Task instructions:
Return the records below word for word.
====== Records to use
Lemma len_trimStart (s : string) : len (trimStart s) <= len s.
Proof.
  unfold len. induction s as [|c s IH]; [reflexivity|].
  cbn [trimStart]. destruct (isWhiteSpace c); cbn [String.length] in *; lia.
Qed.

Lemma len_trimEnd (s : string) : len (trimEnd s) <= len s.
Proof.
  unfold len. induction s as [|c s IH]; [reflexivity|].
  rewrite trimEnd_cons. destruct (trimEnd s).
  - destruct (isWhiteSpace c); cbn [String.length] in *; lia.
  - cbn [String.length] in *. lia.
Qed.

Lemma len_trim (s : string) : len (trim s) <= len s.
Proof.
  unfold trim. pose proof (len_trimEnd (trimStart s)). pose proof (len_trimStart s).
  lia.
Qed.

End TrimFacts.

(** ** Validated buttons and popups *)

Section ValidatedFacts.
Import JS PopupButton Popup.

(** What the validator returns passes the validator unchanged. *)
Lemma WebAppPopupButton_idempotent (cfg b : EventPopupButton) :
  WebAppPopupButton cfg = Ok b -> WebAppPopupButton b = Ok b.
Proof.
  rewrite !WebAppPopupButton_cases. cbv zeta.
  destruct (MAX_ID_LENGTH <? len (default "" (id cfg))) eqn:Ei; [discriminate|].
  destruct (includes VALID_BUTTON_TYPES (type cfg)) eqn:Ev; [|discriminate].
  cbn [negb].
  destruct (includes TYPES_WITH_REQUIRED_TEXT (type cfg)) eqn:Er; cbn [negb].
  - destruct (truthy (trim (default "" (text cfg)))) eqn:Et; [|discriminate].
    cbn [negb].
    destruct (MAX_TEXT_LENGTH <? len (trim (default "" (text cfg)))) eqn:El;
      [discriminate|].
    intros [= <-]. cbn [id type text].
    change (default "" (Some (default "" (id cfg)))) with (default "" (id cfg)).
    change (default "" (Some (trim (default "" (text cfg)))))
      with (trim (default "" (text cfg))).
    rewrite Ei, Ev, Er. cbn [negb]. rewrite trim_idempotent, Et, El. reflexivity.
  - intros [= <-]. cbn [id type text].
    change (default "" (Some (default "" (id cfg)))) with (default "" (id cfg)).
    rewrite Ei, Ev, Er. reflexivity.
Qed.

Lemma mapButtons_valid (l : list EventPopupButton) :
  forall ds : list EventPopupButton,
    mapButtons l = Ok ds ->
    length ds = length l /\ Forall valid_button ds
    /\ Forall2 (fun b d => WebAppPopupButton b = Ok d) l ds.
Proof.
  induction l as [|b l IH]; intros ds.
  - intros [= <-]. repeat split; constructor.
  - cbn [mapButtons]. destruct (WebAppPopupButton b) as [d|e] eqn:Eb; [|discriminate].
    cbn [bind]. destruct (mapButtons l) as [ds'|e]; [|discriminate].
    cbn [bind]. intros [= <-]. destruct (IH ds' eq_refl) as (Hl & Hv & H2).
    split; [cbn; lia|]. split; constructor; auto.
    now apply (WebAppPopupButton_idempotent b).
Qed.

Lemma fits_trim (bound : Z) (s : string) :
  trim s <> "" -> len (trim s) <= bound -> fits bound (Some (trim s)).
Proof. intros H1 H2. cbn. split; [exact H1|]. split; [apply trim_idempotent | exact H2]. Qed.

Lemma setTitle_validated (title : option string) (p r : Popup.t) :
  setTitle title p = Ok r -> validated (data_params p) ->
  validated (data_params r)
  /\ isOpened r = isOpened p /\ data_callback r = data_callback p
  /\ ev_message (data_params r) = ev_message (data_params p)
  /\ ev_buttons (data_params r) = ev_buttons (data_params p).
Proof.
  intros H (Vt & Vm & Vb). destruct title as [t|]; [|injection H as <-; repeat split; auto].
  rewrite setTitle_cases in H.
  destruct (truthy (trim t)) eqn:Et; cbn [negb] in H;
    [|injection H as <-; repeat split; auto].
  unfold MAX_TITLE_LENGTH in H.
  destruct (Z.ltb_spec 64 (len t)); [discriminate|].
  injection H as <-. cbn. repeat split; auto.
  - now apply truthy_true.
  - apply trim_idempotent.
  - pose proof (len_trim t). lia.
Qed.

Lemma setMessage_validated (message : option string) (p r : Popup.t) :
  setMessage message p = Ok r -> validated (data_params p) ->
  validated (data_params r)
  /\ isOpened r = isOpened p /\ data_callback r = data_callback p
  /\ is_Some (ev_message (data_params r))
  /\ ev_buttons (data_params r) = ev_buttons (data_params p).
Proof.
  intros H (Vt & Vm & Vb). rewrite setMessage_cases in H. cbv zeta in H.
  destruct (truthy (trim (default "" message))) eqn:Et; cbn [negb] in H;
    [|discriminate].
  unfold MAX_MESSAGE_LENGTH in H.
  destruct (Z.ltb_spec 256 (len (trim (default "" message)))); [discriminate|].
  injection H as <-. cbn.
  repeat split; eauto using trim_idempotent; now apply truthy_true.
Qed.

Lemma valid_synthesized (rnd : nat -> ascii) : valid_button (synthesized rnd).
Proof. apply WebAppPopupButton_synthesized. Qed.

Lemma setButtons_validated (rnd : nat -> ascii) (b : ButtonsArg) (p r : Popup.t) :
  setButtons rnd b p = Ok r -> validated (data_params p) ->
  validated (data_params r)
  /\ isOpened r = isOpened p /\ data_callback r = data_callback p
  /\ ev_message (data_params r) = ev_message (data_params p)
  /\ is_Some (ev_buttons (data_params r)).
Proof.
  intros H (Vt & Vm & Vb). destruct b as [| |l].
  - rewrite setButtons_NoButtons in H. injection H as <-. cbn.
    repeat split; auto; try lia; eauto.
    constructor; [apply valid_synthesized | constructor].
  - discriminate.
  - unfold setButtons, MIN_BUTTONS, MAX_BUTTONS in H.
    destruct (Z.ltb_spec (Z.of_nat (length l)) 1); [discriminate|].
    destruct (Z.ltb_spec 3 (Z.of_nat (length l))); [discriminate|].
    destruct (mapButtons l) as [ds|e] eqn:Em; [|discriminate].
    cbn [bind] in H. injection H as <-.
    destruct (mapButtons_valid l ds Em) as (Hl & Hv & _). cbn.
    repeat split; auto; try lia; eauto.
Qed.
============
Result:
Lemma len_trimStart (s : string) : len (trimStart s) <= len s.
Proof.
  unfold len. induction s as [|c s IH]; [reflexivity|].
  cbn [trimStart]. destruct (isWhiteSpace c); cbn [String.length] in *; lia.
Qed.

Lemma len_trimEnd (s : string) : len (trimEnd s) <= len s.
Proof.
  unfold len. induction s as [|c s IH]; [reflexivity|].
  rewrite trimEnd_cons. destruct (trimEnd s).
  - destruct (isWhiteSpace c); cbn [String.length] in *; lia.
  - cbn [String.length] in *. lia.
Qed.

Lemma len_trim (s : string) : len (trim s) <= len s.
Proof.
  unfold trim. pose proof (len_trimEnd (trimStart s)). pose proof (len_trimStart s).
  lia.
Qed.

End TrimFacts.

(** ** Validated buttons and popups *)

Section ValidatedFacts.
Import JS PopupButton Popup.

(** What the validator returns passes the validator unchanged. *)
Lemma WebAppPopupButton_idempotent (cfg b : EventPopupButton) :
  WebAppPopupButton cfg = Ok b -> WebAppPopupButton b = Ok b.
Proof.
  rewrite !WebAppPopupButton_cases. cbv zeta.
  destruct (MAX_ID_LENGTH <? len (default "" (id cfg))) eqn:Ei; [discriminate|].
  destruct (includes VALID_BUTTON_TYPES (type cfg)) eqn:Ev; [|discriminate].
  cbn [negb].
  destruct (includes TYPES_WITH_REQUIRED_TEXT (type cfg)) eqn:Er; cbn [negb].
  - destruct (truthy (trim (default "" (text cfg)))) eqn:Et; [|discriminate].
    cbn [negb].
    destruct (MAX_TEXT_LENGTH <? len (trim (default "" (text cfg)))) eqn:El;
      [discriminate|].
    intros [= <-]. cbn [id type text].
    change (default "" (Some (default "" (id cfg)))) with (default "" (id cfg)).
    change (default "" (Some (trim (default "" (text cfg)))))
      with (trim (default "" (text cfg))).
    rewrite Ei, Ev, Er. cbn [negb]. rewrite trim_idempotent, Et, El. reflexivity.
  - intros [= <-]. cbn [id type text].
    change (default "" (Some (default "" (id cfg)))) with (default "" (id cfg)).
    rewrite Ei, Ev, Er. reflexivity.
Qed.

Lemma mapButtons_valid (l : list EventPopupButton) :
  forall ds : list EventPopupButton,
    mapButtons l = Ok ds ->
    length ds = length l /\ Forall valid_button ds
    /\ Forall2 (fun b d => WebAppPopupButton b = Ok d) l ds.
Proof.
  induction l as [|b l IH]; intros ds.
  - intros [= <-]. repeat split; constructor.
  - cbn [mapButtons]. destruct (WebAppPopupButton b) as [d|e] eqn:Eb; [|discriminate].
    cbn [bind]. destruct (mapButtons l) as [ds'|e]; [|discriminate].
    cbn [bind]. intros [= <-]. destruct (IH ds' eq_refl) as (Hl & Hv & H2).
    split; [cbn; lia|]. split; constructor; auto.
    now apply (WebAppPopupButton_idempotent b).
Qed.

Lemma fits_trim (bound : Z) (s : string) :
  trim s <> "" -> len (trim s) <= bound -> fits bound (Some (trim s)).
Proof. intros H1 H2. cbn. split; [exact H1|]. split; [apply trim_idempotent | exact H2]. Qed.

Lemma setTitle_validated (title : option string) (p r : Popup.t) :
  setTitle title p = Ok r -> validated (data_params p) ->
  validated (data_params r)
  /\ isOpened r = isOpened p /\ data_callback r = data_callback p
  /\ ev_message (data_params r) = ev_message (data_params p)
  /\ ev_buttons (data_params r) = ev_buttons (data_params p).
Proof.
  intros H (Vt & Vm & Vb). destruct title as [t|]; [|injection H as <-; repeat split; auto].
  rewrite setTitle_cases in H.
  destruct (truthy (trim t)) eqn:Et; cbn [negb] in H;
    [|injection H as <-; repeat split; auto].
  unfold MAX_TITLE_LENGTH in H.
  destruct (Z.ltb_spec 64 (len t)); [discriminate|].
  injection H as <-. cbn. repeat split; auto.
  - now apply truthy_true.
  - apply trim_idempotent.
  - pose proof (len_trim t). lia.
Qed.

Lemma setMessage_validated (message : option string) (p r : Popup.t) :
  setMessage message p = Ok r -> validated (data_params p) ->
  validated (data_params r)
  /\ isOpened r = isOpened p /\ data_callback r = data_callback p
  /\ is_Some (ev_message (data_params r))
  /\ ev_buttons (data_params r) = ev_buttons (data_params p).
Proof.
  intros H (Vt & Vm & Vb). rewrite setMessage_cases in H. cbv zeta in H.
  destruct (truthy (trim (default "" message))) eqn:Et; cbn [negb] in H;
    [|discriminate].
  unfold MAX_MESSAGE_LENGTH in H.
  destruct (Z.ltb_spec 256 (len (trim (default "" message)))); [discriminate|].
  injection H as <-. cbn.
  repeat split; eauto using trim_idempotent; now apply truthy_true.
Qed.

Lemma valid_synthesized (rnd : nat -> ascii) : valid_button (synthesized rnd).
Proof. apply WebAppPopupButton_synthesized. Qed.

Lemma setButtons_validated (rnd : nat -> ascii) (b : ButtonsArg) (p r : Popup.t) :
  setButtons rnd b p = Ok r -> validated (data_params p) ->
  validated (data_params r)
  /\ isOpened r = isOpened p /\ data_callback r = data_callback p
  /\ ev_message (data_params r) = ev_message (data_params p)
  /\ is_Some (ev_buttons (data_params r)).
Proof.
  intros H (Vt & Vm & Vb). destruct b as [| |l].
  - rewrite setButtons_NoButtons in H. injection H as <-. cbn.
    repeat split; auto; try lia; eauto.
    constructor; [apply valid_synthesized | constructor].
  - discriminate.
  - unfold setButtons, MIN_BUTTONS, MAX_BUTTONS in H.
    destruct (Z.ltb_spec (Z.of_nat (length l)) 1); [discriminate|].
    destruct (Z.ltb_spec 3 (Z.of_nat (length l))); [discriminate|].
    destruct (mapButtons l) as [ds|e] eqn:Em; [|discriminate].
    cbn [bind] in H. injection H as <-.
    destruct (mapButtons_valid l ds Em) as (Hl & Hv & _). cbn.
    repeat split; auto; try lia; eauto.
Qed.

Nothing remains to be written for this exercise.